** WORK REQUEST **
Exactly the lines from the start of the data below through the line containing "phy_writes (dev_of_port q) tr'" must be returned, and no others.

** DATA SHOWN **
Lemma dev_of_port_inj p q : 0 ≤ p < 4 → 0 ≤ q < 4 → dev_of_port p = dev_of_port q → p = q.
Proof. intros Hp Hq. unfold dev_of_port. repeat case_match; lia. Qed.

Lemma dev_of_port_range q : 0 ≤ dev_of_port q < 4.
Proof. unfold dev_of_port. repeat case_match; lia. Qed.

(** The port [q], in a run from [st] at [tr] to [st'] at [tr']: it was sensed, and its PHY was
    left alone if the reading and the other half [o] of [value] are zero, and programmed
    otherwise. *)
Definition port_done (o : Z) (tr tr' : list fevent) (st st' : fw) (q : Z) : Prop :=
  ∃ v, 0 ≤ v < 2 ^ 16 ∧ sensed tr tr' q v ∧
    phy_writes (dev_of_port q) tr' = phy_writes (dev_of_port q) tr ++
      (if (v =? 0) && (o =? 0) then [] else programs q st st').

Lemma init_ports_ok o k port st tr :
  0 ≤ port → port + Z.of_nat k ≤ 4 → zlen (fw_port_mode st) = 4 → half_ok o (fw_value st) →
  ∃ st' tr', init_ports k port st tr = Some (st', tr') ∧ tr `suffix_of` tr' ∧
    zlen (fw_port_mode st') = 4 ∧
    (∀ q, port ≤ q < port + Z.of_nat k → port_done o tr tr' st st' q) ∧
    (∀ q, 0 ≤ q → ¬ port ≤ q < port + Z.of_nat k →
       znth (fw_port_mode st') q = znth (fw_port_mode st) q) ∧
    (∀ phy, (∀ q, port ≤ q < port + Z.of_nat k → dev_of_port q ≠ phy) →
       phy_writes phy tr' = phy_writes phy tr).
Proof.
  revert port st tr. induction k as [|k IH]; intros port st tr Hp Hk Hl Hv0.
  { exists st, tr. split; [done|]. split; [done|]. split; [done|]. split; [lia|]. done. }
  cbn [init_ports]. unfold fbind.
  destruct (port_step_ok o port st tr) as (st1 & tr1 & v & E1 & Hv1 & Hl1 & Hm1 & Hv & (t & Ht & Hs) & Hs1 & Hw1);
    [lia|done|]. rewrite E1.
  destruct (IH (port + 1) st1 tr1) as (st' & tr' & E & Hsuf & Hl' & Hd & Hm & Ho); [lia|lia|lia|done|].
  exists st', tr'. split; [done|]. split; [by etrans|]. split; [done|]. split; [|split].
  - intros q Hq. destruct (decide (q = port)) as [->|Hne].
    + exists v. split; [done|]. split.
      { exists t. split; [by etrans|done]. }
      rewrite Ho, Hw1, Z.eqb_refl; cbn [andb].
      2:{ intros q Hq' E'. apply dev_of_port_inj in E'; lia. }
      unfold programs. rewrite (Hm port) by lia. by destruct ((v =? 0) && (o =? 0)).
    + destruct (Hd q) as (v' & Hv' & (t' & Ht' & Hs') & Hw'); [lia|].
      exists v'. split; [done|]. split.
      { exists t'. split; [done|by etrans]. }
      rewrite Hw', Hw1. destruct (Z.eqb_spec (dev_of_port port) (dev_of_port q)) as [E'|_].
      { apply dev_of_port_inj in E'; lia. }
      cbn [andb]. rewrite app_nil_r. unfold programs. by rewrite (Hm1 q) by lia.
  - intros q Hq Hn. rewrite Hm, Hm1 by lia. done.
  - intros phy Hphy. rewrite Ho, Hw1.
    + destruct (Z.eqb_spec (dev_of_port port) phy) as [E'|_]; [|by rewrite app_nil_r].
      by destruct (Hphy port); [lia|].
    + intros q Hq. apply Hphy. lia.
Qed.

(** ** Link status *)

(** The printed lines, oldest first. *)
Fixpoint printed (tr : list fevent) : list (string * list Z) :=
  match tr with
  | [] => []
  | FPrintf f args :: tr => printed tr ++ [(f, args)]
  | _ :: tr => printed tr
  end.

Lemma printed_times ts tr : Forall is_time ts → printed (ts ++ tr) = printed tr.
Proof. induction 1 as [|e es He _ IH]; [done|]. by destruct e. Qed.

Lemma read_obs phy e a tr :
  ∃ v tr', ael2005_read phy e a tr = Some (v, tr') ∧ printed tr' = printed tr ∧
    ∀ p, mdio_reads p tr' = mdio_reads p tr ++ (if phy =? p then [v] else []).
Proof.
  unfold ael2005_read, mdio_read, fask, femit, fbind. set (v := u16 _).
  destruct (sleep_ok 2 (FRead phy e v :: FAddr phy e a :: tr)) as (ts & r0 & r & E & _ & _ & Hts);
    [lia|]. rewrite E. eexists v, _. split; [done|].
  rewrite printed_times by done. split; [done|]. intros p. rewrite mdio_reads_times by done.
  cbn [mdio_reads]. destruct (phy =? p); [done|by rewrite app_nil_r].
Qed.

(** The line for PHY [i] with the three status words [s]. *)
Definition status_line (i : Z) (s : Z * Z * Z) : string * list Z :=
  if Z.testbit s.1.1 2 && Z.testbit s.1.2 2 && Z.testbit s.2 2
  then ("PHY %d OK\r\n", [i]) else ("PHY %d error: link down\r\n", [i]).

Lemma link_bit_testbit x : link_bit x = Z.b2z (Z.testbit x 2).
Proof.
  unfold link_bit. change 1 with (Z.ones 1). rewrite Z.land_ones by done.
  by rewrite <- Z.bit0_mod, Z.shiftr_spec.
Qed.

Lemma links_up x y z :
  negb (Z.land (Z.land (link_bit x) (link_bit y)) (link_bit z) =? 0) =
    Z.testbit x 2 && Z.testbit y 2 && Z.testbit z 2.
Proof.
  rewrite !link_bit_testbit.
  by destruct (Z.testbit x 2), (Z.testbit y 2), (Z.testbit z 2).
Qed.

** SOLUTION TO THE EXERCISE **
Lemma dev_of_port_inj p q : 0 ≤ p < 4 → 0 ≤ q < 4 → dev_of_port p = dev_of_port q → p = q.
Proof. intros Hp Hq. unfold dev_of_port. repeat case_match; lia. Qed.

Lemma dev_of_port_range q : 0 ≤ dev_of_port q < 4.
Proof. unfold dev_of_port. repeat case_match; lia. Qed.

(** The port [q], in a run from [st] at [tr] to [st'] at [tr']: it was sensed, and its PHY was
    left alone if the reading and the other half [o] of [value] are zero, and programmed
    otherwise. *)
Definition port_done (o : Z) (tr tr' : list fevent) (st st' : fw) (q : Z) : Prop :=
  ∃ v, 0 ≤ v < 2 ^ 16 ∧ sensed tr tr' q v ∧
    phy_writes (dev_of_port q) tr' = phy_writes (dev_of_port q) tr ++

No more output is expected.